Comfort & Strength: scenting your mood with whispers and shouts

Comfort & Strength are feelings we’re all needing more of these days, and oh goodness, wearing the right fragrance really does help. But should you reach for something loud and proud or softly soothing…?

‘…Smell is a language of airborne shouts and whispers that travels across rooms. Smell is suggestive.’ – Sarah Knott, Mother: An Unconventional History (Penguin, 2019)

 

In the just-published Beyond Fashion & Fragrance edition of The Scented Letter magazine, I focus on the post-pandemic perfume landscape – reporting how fragrance sales actually grew during the first #lockdown, as people swathed themselves in familiar scents to comfort themselves; or tried a whole host of new fragrances to feel more alert and avoid associating their usual favourite with negative emotions. Similarly, the worldwide taste in perfumes seems to now vacillate between the big-hitter room-fillers and the altogether softer, more contemplative scents that remain closer to one’s own skin.

So which do you prefer? I know some days I crave the quietude of something gentle – an olfactory caress akin to wrapping myself in a cashmere blanket. At other times, I’ve desperately sought out scents to wear as a kind of fragrant armour against *gestures at everything* – some scented ‘backbone in a bottle’.

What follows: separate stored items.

Lemma decode_encode_marker o slot gen hp ps pg :
  options_wf o -> marker_ok slot gen hp ps pg ->
  decode_marker o (encode_marker o slot gen hp ps pg)
  = (valid, Some (decoded_marker slot gen hp ps pg)).
Proof.
  intros Hwf Hok.
  pose proof (length_marker_body o slot gen hp ps pg Hwf) as Hlen.
  pose proof (crc32_range _ (is_bytes_marker_body o slot gen hp ps pg Hwf Hok)) as Hcrc.
  change (encode_marker o slot gen hp ps pg) with
    (marker_body o slot gen hp ps pg ++ LE.write_u32 (crc32 (marker_body o slot gen hp ps pg))).
  set (body := marker_body o slot gen hp ps pg) in *.
  set (input := body ++ LE.write_u32 (crc32 body)).
  assert (take 16 input = body) as Ht by (by apply take_app_length').
  assert (LE.read_u32 (drop 16 input) = crc32 body) as Hd.
  { unfold input. rewrite drop_app_length', <- (app_nil_r (LE.write_u32 _)) by done.
    by apply LEFacts.read_write_u32. }
  assert (length input = kMarkerSize) as Hsize
    by (unfold input; rewrite length_app, Hlen; sizes; simpl; lia).
  destruct Hwf as [_ [Hm _] _ _ _]. destruct Hok as [Hslot [Hgen Hgen0] Hprev].
  assert (is_u32 (if hp then pg else 0)) as Hpg
    by (destruct hp; [by apply Hprev|words]).
  unfold decode_marker, magic_differs. rewrite Ht, Hd, Hsize.
  clear Hlen Hcrc Ht Hd Hsize.
  destruct (marker_magic o) as [|a [|b [|c [|d [|]]]]] eqn:Emagic; simplify_eq Hm.
  assert (take 4 input = [a; b; c; d]) as -> by (unfold input, body, marker_body; by rewrite Emagic).
  assert (input.[4] = schema_version o) as -> by (unfold input, body, marker_body; by rewrite Emagic).
  assert (input.[5] = slot) as -> by (unfold input, body, marker_body; by rewrite Emagic).
  assert (input.[10] = if hp then 1 else 0) as -> by (unfold input, body, marker_body; by rewrite Emagic).
  assert (input.[11] = if hp then ps else 0) as -> by (unfold input, body, marker_body; by rewrite Emagic).
  assert (LE.read_u32 (drop 6 input) = gen) as ->.
  { unfold input, body, marker_body. rewrite Emagic.
    apply (LEFacts.read_write_u32 gen _ Hgen). }
  assert (LE.read_u32 (drop 12 input) = if hp then pg else 0) as ->.
  { unfold input, body, marker_body. rewrite Emagic.
    apply (LEFacts.read_write_u32 _ (LE.write_u32 _) Hpg). }
  rewrite bool_decide_eq_true_2, Nat.eqb_refl, Z.ltb_irrefl, (Z.eqb_refl (crc32 _)) by done.
  clear input body. unfold decoded_marker, slot_ok, generation_ok in *. cbn [negb orb].
  destruct hp; [destruct (Hprev eq_refl) as (?&?&?&?)|];
    destruct (_ || _) eqn:Hguard; try done; bool_cases; lia.
Qed.

End Codec.

(** ** The codec's properties *)

(** The Wi-Fi layout without its payload check: a witness for the theorems. *)
Definition sample_options : deck_transaction_store_options_t := {|
  record_magic := [68; 84; 88; 82]; marker_magic := [68; 84; 88; 77];
  schema_version := 1; payload_capacity := 4%nat; payload_length_excluded_prefix := 1%nat;
  validate_payload data := negb (length data =? 0)%nat |}.

Lemma sample_options_wf : options_wf sample_options.
Proof.
  split; unfold DECK_TRANSACTION_MAX_PAYLOAD_CAPACITY; simpl; try split; try done; try lia;
    repeat constructor; words.
Qed.

Lemma sample_payload_ok : payload_ok sample_options [7; 8; 9].
Proof. split; simpl; try lia; try done. repeat constructor; words. Qed.
(* ===== verification/TransactionMedium.v ===== *)
(** * A storage medium that loses power, and what a restart recovers from it

    A flash medium (the NVS namespace of a component) completes [budget] more
    mutations and then loses power: the mutation in flight is torn, every later
    one is lost.  A torn record write leaves arbitrary bytes; the 20-byte active
    marker is the one atomic cell: it lands or it does not.  [recover] says
    which record the cells designate, [synced] when a running store agrees with
    them, and [create_flash] that a restart establishes both. *)

From S2P Require Import Prelude Codec TransactionStore TransactionCodec.

#[local] Opaque kRecordHeaderSize kChecksumSize kMarkerSize crc32
  DECK_TRANSACTION_MAX_PAYLOAD_CAPACITY DECK_TRANSACTION_PAYLOAD_CAPACITY.

(** ** The medium *)

#[export] Instance storage_key_countable : Countable deck_transaction_storage_key_t.
Proof.
  refine (inj_countable'
    (fun k => match k with
      | DECK_TRANSACTION_STORAGE_CANDIDATE => 0%nat
      | DECK_TRANSACTION_STORAGE_SLOT_0 => 1%nat
      | DECK_TRANSACTION_STORAGE_SLOT_1 => 2%nat
      | DECK_TRANSACTION_STORAGE_ACTIVE_MARKER => 3%nat
      | DECK_TRANSACTION_STORAGE_METADATA => 4%nat end)
    (fun n => match n with
      | 0%nat => DECK_TRANSACTION_STORAGE_CANDIDATE
      | 1%nat => DECK_TRANSACTION_STORAGE_SLOT_0
      | 2%nat => DECK_TRANSACTION_STORAGE_SLOT_1
      | 3%nat => DECK_TRANSACTION_STORAGE_ACTIVE_MARKER
      | _ => DECK_TRANSACTION_STORAGE_METADATA end) _).
  by intros [].
Defined.

Abbreviation cells_t := (gmap deck_transaction_storage_key_t bytes).

Record flash := {
  cells : cells_t;
  budget : nat;
  torn_value : option bytes;
  marker_lands : bool;
  powered : bool;
}.
#[export] Instance flash_rebuild : Rebuild flash := fun f =>
  Build_flash (cells f) (budget f) (torn_value f) (marker_lands f) (powered f).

Whether its whispers or shouts you’re seeking, here’s a very small selection of fragrances I have been reaching for to scent my mood…

 

 

KAYALI VANILLA | 28
Creamy jasmine swirled through a cloud of vanilla is sheer bliss on the skin, a sensation of intimacy elegantly rendered in addictive tonka, musk and amber-rich patchouli sprinkled with brown sugar.
£67 for 50ml eau de parfum

Try it at: cultbeauty.co.uk

 

 

Olfactive O Skin
A soothing hush of ambrette seed, orris and magnolia unfurl from the sensation of cool, cotton sheets to a sweeter nuzzle of sun-warmed skin via beeswax absolute and sandalwood. An incredibly long-lasting hug – something we could all do with right now.
£100 for 30ml extrait de parfum

Try it at: olfactiveo.com

(You can also try Skin, along with all their other fragrances, in the Olfactive O Discovery Set: £30)

 

 

L’Orchestre Parfums Pianao Santal
A lullaby of languorous warm skin wraped in silky sheets, the sandalwood, cedar and ethereal white musks feel milky, mystical and dream-like; finally caressed by caraway, carried like motes of dust.
£129 for 100ml eau de parfum

Try it at: harveynichols.com

 

 

 

Kierin NYC Nitro Noir

A powerhouse contemporary Chypre/floral that positively swings its hips, with ripe pink berries swirled through rich patchouli and dusted with powdery orris for a hypnotic, individualistic hurrah.
£65 for 50ml eau de parfum

Try it at: theperfumeshop.com

Available in the Kierin NYC Discovery Set (all four fragrances to sample at home) for £15

 

 

 

THOO Live in Colours

Punchy grapefruit and lemon are paired with juicy red fruits before the heart fizzes pink pepper and ginger: exhilaration guaranteed. Hinoki wood and musk in the dry down help ground you, confidently.
£190 for 75ml eau de parfum

Try it at: jovoyparis.co.uk

 

Tom Daxon Iridium 71%

Proof that cashmere can be worn as armour, the original scent’s intensified to over three and half times the strength. Piquant juniper’s enfolded in layers of powery iris: silkiness draping the steely scaffolding.
£245 for 50ml extrait de parfum

Try it at: tomdaxon.com

Quite apart from using scent to smell nice, trying a variety of fragrances also helps to deleniate the days, don’t you think? At a time when travelling is almost non-existant, we’re pining for new experiences. Trying an unfamilar scent can genuinely jolt you out of feeling quite so… trapped – opening the world as your olfactory oyster, if you like, to explore.

With that in mind, we have a wonderful selection of Discovery Boxes of samples and ‘try me’ sizes we’ve specially curated for you to try at home, as well as fabulous Brand Discovery Sets where you can sample the entire offerings of niche houses.

Comfort and Strength: why not have both?